**ACTIVITY**. Exactly reproduce the lines beginning with the line that includes "assert (F : f" and ending with the last line of the data.
### PROVIDED DATA
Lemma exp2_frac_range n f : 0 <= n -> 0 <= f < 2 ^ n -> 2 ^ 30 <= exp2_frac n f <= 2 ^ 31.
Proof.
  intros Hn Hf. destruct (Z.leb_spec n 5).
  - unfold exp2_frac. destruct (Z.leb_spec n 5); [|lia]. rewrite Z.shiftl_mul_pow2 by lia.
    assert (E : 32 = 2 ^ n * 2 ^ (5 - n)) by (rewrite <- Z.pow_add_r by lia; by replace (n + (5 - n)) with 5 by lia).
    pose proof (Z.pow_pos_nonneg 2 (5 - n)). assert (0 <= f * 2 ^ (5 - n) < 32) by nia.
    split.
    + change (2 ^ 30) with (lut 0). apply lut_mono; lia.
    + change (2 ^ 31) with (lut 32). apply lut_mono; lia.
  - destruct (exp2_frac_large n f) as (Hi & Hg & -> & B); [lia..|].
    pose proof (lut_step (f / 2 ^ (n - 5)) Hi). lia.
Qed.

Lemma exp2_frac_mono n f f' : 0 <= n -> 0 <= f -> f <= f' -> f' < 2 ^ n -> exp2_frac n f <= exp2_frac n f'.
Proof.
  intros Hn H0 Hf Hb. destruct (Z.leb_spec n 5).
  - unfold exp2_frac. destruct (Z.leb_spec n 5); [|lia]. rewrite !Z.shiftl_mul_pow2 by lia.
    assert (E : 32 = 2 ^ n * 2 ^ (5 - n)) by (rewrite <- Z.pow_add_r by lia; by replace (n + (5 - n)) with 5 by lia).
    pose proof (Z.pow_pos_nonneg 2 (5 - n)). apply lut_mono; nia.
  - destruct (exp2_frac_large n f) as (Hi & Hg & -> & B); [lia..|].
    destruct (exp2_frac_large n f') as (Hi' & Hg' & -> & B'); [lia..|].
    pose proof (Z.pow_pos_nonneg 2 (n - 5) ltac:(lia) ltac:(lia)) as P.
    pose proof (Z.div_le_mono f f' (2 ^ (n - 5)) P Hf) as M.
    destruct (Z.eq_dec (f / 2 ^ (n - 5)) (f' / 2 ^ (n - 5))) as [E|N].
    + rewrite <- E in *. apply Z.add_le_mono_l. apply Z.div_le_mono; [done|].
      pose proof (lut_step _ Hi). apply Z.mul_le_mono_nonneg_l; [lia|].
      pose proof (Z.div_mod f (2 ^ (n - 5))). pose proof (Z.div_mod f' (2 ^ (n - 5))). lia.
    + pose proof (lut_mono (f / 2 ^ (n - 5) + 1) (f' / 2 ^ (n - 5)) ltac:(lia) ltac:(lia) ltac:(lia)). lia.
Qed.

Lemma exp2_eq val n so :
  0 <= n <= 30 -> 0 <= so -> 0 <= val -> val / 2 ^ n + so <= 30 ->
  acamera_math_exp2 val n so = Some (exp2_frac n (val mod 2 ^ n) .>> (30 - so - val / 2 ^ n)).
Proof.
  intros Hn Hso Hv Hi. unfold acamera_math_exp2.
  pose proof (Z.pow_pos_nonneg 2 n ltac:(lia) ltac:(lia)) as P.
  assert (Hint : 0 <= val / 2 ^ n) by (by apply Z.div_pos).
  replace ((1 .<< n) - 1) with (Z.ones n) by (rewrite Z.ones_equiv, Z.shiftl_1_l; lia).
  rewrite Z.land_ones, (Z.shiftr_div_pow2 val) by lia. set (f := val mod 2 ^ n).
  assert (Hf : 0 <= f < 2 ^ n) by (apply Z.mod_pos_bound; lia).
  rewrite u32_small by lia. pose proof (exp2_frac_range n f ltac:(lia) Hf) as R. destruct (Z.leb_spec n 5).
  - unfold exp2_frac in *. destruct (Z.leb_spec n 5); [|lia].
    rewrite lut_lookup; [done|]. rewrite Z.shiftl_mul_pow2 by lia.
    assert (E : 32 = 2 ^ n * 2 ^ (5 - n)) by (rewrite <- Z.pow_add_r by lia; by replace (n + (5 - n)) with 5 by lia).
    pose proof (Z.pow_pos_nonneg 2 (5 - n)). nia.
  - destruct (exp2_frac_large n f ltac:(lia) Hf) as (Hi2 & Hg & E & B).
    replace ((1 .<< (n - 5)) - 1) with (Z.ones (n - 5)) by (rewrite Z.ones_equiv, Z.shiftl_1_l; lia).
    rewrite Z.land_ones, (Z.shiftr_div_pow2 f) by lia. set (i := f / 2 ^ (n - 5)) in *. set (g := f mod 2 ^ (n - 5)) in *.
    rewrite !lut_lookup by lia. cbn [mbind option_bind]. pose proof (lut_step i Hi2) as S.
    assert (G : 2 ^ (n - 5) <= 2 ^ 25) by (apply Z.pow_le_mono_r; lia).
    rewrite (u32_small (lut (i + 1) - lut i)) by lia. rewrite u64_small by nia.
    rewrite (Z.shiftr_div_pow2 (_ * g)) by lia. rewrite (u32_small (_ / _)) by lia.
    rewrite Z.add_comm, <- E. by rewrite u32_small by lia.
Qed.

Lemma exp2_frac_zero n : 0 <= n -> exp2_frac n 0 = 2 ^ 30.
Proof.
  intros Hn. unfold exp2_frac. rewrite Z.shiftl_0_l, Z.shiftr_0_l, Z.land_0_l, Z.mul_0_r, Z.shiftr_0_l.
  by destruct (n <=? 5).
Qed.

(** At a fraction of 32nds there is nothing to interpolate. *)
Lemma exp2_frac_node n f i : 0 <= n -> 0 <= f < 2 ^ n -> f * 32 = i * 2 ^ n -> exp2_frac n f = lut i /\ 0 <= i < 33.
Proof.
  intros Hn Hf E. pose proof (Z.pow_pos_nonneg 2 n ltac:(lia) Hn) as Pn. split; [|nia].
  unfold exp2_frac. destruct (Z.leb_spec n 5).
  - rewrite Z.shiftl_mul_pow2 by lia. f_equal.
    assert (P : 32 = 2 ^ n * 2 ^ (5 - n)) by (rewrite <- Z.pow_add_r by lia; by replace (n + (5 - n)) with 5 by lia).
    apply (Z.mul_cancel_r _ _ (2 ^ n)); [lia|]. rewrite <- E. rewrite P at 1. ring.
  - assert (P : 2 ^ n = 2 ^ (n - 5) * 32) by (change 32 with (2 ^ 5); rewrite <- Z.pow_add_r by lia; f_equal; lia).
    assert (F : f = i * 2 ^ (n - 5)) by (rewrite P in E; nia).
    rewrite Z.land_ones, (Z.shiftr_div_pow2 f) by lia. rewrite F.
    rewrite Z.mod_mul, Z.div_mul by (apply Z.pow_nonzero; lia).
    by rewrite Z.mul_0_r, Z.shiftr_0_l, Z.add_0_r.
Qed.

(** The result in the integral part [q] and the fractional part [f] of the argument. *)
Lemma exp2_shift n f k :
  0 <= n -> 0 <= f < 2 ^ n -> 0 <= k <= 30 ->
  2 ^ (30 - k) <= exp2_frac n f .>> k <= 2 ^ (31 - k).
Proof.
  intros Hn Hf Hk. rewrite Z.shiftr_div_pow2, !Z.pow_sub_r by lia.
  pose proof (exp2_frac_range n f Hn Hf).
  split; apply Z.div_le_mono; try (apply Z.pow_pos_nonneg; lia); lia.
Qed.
######
**ANSWER AREA**.
    assert (F : f = i * 2 ^ (n - 5)) by (rewrite P in E; nia).
    rewrite Z.land_ones, (Z.shiftr_div_pow2 f) by lia. rewrite F.
    rewrite Z.mod_mul, Z.div_mul by (apply Z.pow_nonzero; lia).
    by rewrite Z.mul_0_r, Z.shiftr_0_l, Z.add_0_r.
Qed.

(** The result in the integral part [q] and the fractional part [f] of the argument. *)
Lemma exp2_shift n f k :
  0 <= n -> 0 <= f < 2 ^ n -> 0 <= k <= 30 ->
  2 ^ (30 - k) <= exp2_frac n f .>> k <= 2 ^ (31 - k).
Proof.
  intros Hn Hf Hk. rewrite Z.shiftr_div_pow2, !Z.pow_sub_r by lia.
  pose proof (exp2_frac_range n f Hn Hf).
  split; apply Z.div_le_mono; try (apply Z.pow_pos_nonneg; lia); lia.
Qed.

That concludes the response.